In this study, we investigated the biological activity according to the structural difference of Psoralen derivatives in RAW 264.7 cells and B16F10 melanoma cells. We also investigated the mechanism of Xanthotoxol in RAW 264.7 cells and of Bergapten in B16F10 melanoma cells. The RAW 264.7 cells were treated with Xanthotoxol (62.5, 125, 250 and 500 μM) respectively to observe its effects. As a result, Xanthotoxol significantly decreased on the production of inflammatory mediators (NO, PGE2) and pro-inflammatory cytokines (IL-6, IL-1β, TNF-α).
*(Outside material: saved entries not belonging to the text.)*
(* ===== verification/Prelude.v ===== *)
(** * Skipper: a verification library of the cluster control plane

    Skipper is a scheduler for GPU and NPU clusters: a control plane (src/cmd/skipper-server,
    src/internal/server) keeps nodes and jobs in a SQLite store, plans jobs onto nodes, answers the
    agents and the clients over gRPC and HTTP, and watches the nodes; an agent on every node
    (src/cmd/skipper-agent, src/internal/agent) reports the inventory and the metrics and runs the
    jobs it is assigned; skctl (src/cmd/skctl) and the web console submit and inspect jobs.  This
    library models that Go code as executable definitions and proves what each part promises.

    ** How the parts are modelled

    Values.  A Go integer is a [Z] with its wrap-around written out where the code can overflow
    ([GoBase]: [u32], [u64], [i64], [mul64]); [float64] is IEEE binary64 computed exactly
    ([GoFloat], on the standard library's SpecFloat); a string is a string of bytes; a [time.Time]
    is the number of nanoseconds since year 1; a map is a [gmap], a slice a list, a pointer to a
    message an [option].  What the code uses of Go's library is modelled as well: [GoStrings]
    (strings, strconv), [GoFormat] (fmt), [GoParse] (ParseFloat), [GoPath] (path/filepath), [GoNet]
    (SplitHostPort), [GoFlag] (flag), with the lemmas they need; [FloatFacts] has the exactness of
    integers and of products by powers of two as doubles.

    Effects.  A function that acts on a state is [ST S A], a function from the state to a result
    and the next state, and a failing one returns [result A].  Whatever the code cannot know is an
    argument or part of the state: the readings of the clock and of the random source ([World]), the
    failures of statements, of files and of connections.  A loop that the code ends by itself has
    fuel; a theorem says how much is enough.

    ** The files

    - [Event], [Proto]: the records of internal/event and of the generated messages (gen/skipper/v1).
    - [Store]: internal/store/store.go: records, states, [NewID], and the class [Store] of the
      operations.  [StoreSpec]: the contract, an abstract state of nodes and jobs ([View]) with one
      transition per call ([spec_call]), the class [StoreLaws] of what an implementation promises
      to its clients, and the class [Steady] of what it promises while it is up.
    - [SQLite] (sqlite.go, sqlite_jobs.go, sqlite_events.go): the tables, every statement with its
      possible failure, the transaction of [CancelJob].  [SQLiteProofs] has the lemmas;
      [SQLiteRefines] shows that every history of calls does what the contract says
      ([sqlite_refines]) and gives the instances [sqlite_laws] and [sqlite_steady]; [SQLiteTheorems] has the life cycle
      of jobs ([job_lifecycle]: nothing lost, what has ended stays ended, one placement), cancelling
      with rollback, registration as an upsert, and stale nodes; [StoreExample] is a small store
      for the witnesses.
    - [Plan] (scheduler/plan.go): one definition per function and loop body.  [PlanProofs],
      [PlanTheorems]: no overcommitment, devices exclusive, placement, priority order, maximality
      (what is left out fits nowhere), the reservation as the least instant at which the blocked
      job fits (on a node that is not overcommitted; [nodeReservationTime_overcommitted]), and
      backfill that does not delay it.
    - [Scheduler] (scheduler/scheduler.go): a pass over any [Store], as one function ([pass]) and one
      store operation at a time ([passStep]).  [SchedulerProofs], [SchedulerTheorems]: over passes
      interleaved with the calls of all other goroutines and with failing statements, no two
      ASSIGNED or RUNNING jobs hold the same device ([Run_exclusive]), and no node is overcommitted by a
      pass ([pass_no_overcommit]).  [SchedulerProgress]: a pass
      that nothing disturbs places whatever has room ([pass_conserves_work]).
    - [EngineFacts]: what the notification engine may touch, as a pattern of calls ([keeping]) that
      the files on the services and the loops apply to their own relations.
    - [Collector] (internal/collector): the nvidia-smi and npu-smi parsers, the system collectors.
      [CollectorTheorems]: printed tables are read back; the memory of an NPU.
    - [Convert] (server/convert.go, convert_jobs.go), with the two ways a node's inventory arrives.
    - [Config] (internal/config): durations, defaults, file and environment.  [ConfigTheorems]:
      durations are read back.
    - [Notify] (internal/notify, internal/metrics): rules, cooldown, delivery, the detector.
      [NotifyTheorems]: cooldown spacing, disk alerts alternate, idle devices exactly when their
      utilisation has been low for long enough.
    - [Transport] (internal/transport): dialling, the SCP upload chunk by chunk with writes that can
      be partial, the launch command, the diagnosis.
      [TransportTheorems]: a protocol sink decodes the file that was sent; the shell reads the
      launch command as the intended words whatever the parameters contain.
    - [Tunnel] (transport/ssh.go): the goroutines of an SSH tunnel, step by step: [Run] with the
      sessions that [serveOnce] opens, the closer and the keepalive of each, and the proxies with
      their two copies, against a network that offers, delivers, breaks and ends connections, and a
      peer that answers a dial, a request to listen, the end of the listening and a keepalive when it will.
      [TunnelTheorems]: bytes are forwarded in order in both directions ([tunnel_forwards]), one
      session at a time with the configured host key ([tunnel_single]), and after the cancellation
      everything returns and is closed as far as the peer answers or the connection ends ([tunnel_stops],
      [proxy_released]); a peer that stays silent holds [Run] ([silent_peer_blocks]).
    - [Agent] (internal/agent): the executor as a step relation on runs, watchers, timers, processes
      and reports: a run launches its process, reports it, and only when that call has returned has a
      walltime timer and a watcher; SIGKILL follows SIGTERM by a timer of its own.
      [AgentTheorems]: one run per job, the report protocol, cancellation, no process group left
      behind by a run that returns, device isolation.
    - [Cluster] (agent.go with the services): the agent's reporting loop (registration first), its
      poll loop and its executor, turn by turn, against the control plane over a network that loses
      requests and replies; agents crash and restart, which leaves the process groups of their jobs
      running on the host ([restarted]); clients, the detector, the scheduler, whose
      pass is one store operation per step, and the reaper, whose tick is two turns, act in
      between.  [ClusterTheorems]: whatever runs for a job runs on the node it was placed on, as the
      store holds it, and the executors run it at most once ([job_runs_on_its_node], by induction on
      [reachable]), beside what crashes have left ([crash_leaves_groups]);
      two live runs on one node share no device ([live_runs_share_no_device]); the whole state
      stays well typed ([cluster_well_typed]); how a job ended is what the store says; agents come
      up however often the store fails; what happens when reports are lost ([lost_reports]); steps of the scheduler
      that nothing interrupts are the pass ([passSteps_pass]).  [ClusterLiveness]: the poll loop
      can always go on, and starts every job that was assigned to its node ([assigned_jobs_start]).
      [ClusterProgress] joins that to the pass and the poll: a job of the queue for which there is
      room is placed by the next pass and taken up after the next poll ([queued_job_starts]).
      [ClusterHeartbeat]: by the clock of the control plane, a node whose report is answered is UP
      for the reaper's timeout ([reporting_node_stays_up]), one that keeps silent goes DOWN
      ([silent_node_goes_down]).
    - [Main] (cmd/skipper-agent, cmd/skipper-server, internal/log, the start and the end of
      server.Run): flags, configuration, the processes until their goroutines are in their loops.
      [MainTheorems]: where an agent's settings come from; the agent that the launch command starts
      is the node that the diagnoser finds.  [Startup]: which configurations come up
      ([server_comes_up]: an interval that is not positive ends the process), and that the programs
      that came up make a cluster in a [reachable] state ([started_cluster_reachable]).
    - [JobLog] (server/joblog.go and the stream of clusterjobs.go) against files, jobs and a
      connection that change from one millisecond to the next, an access counted as one.  [JobLogTheorems]: names are safe, logs are what was
      appended, a follower gets the whole log and is let go, but not while the job runs
      ([follower_stays]), which is what a server that shuts down waits for.
    - [Server] (agentsvc.go, agentjobs.go, clustersvc.go, clusterjobs.go, clusterevents.go): the
      handlers over any [Store] and the notification engine.  [ServerTheorems]: whatever requests
      arrive, one after the other, the store is what the contract's calls of the requests that were
      answered make of it, each at the instant of its handler ([control_refines]); polls, submissions and final reports.  [ServerInterleaved]: the same with
      other goroutines between the calls of a handler, each request taking effect in one piece
      ([requests_linearizable]), which is why [Cluster] may handle a request in one step; a poll
      that others come between hands out only what is still placed on its node
      ([poll_among_others]).
    - [Reap] (server.go, diagnose.go): the reaper, the diagnoser, provisioning; a tick of the
      reaper as one function ([reapTick]) and turn by turn ([reapStep]).  [ReapTheorems]: lost
      nodes are announced, diagnoses are spaced, the dial address.  [ServerClock]: what the loops
      and handlers do to the clock and the store; the turns are the tick ([reapTick_steps]).
    - [Web] (webserver.go): routes, handlers, JSON records, the log stream.  [WebTheorems]: the web
      console does and shows what the gRPC services do; the two log streams, which pause 300 and 400
      milliseconds between their rounds, deliver the same log ([jobLogsStream_agrees]).
    - [Skctl] (cmd/skctl/main.go): every command with its flags over a client stub.
      [SkctlTheorems]: a command line is read as its request, the same that the web form stands
      for; sizes for people.
    - [Prometheus] (prometheus.go, the metrics server of server.go).  [PrometheusTheorems]: no two
      samples share an identity, so the page is served ([metrics_page_served]).

    Interfaces.  The scheduler, the services, the loops and the exporter use the store through the
    class [Store] and are proved against [StoreLaws], and against [Steady] where the store has to be
    up (passes, polls, metrics reports and the ends of jobs); the instances for SQLite discharge both.
    The detector and the reaper emit events through the class [EventSink], implemented by the
    engine and, to state theorems, by a trace.

    ** Fuel and bounds

    [drainLogs] and [followLogs] take fuel, one unit per read or round: [GetJobLogs_ends] gives the
    number that is enough.  [parseGroups], [fields_with], [trim_with] and [parseArgs] consume a byte
    or an argument per round and run on the length of their input.  [humanScale] runs seven rounds,
    enough for 64 bits ([humanBytes_scale]).  A registration needs at most one attempt more than the
    store has failures to come ([agent_comes_up]); the work left of a tunnel is a function of its
    state ([tunnelWork]).  Times are unbounded integers with the saturation of
    [time.Sub]; the clock is monotone only where a theorem says so.

    ** Not modelled

    The YAML, JSON-over-HTTP, gRPC and SSH libraries (their results are arguments), the SQL engine
    (a statement is its effect on the tables or an error), the text of library errors, structured
    logging, the alignment of tables, the generated descriptors and stubs, the embedded assets, and
    listening, signals and the ticks of tickers: a turn of a loop may happen at any time.  What the
    SSH library and the network do is part of the events of a tunnel; flow control is left out, a write may
    happen or fail at any time.  Of the process groups that an agent's crash leaves behind the
    model has only that they are there and that they end.  What is left of the source is of these kinds: log lines, the usage text, the struct
    headers of collectors and notifiers, the goroutines that serve HTTP.  Each other file says what
    it leaves out. *)
From stdpp Require Export base tactics numbers list strings pretty gmap sorting.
Western blot results showed that the protein expression of iNOS and COX-2 were decreased by Xanthotoxol. Xanthotoxol reduced the phosphorylation of the mitogen activated protein kinase (MAPK). Xanthotoxol also reduced the phosphorylarion of IκBα in the nuclear factor kappa B (NF-κB) pathway. These results suggest that Xanthotoxol is a potential treatment for inflammation. The B16F10 melanoma cells were treated with Bergapten (6.25, 12.5, 25 and 50 μM) respectively to observe its effects. As a result, Bergapten increased melanin contents and tyrosinase activity in B16F10 cells. Western blot results showed that the protein expression of Tyrosinase, TRP-1, TRP-2 and (microphthalmia associated transcription factor) MITF were increased by Bergapten. Bergapten increased the phosphorylation of glycogen synthase kinase 3β (GSK3β) at Ser 9 and the expression of β-catenin. Bergapten increased the phosphorylation of porotein kinase A (PKA) and MAPKs. On the other hand, Bergapten increased the expression of MITF by inhibiting the phosphorylation of AKT. These results suggest that Bergapten is a potential treatment for hypopigmentation.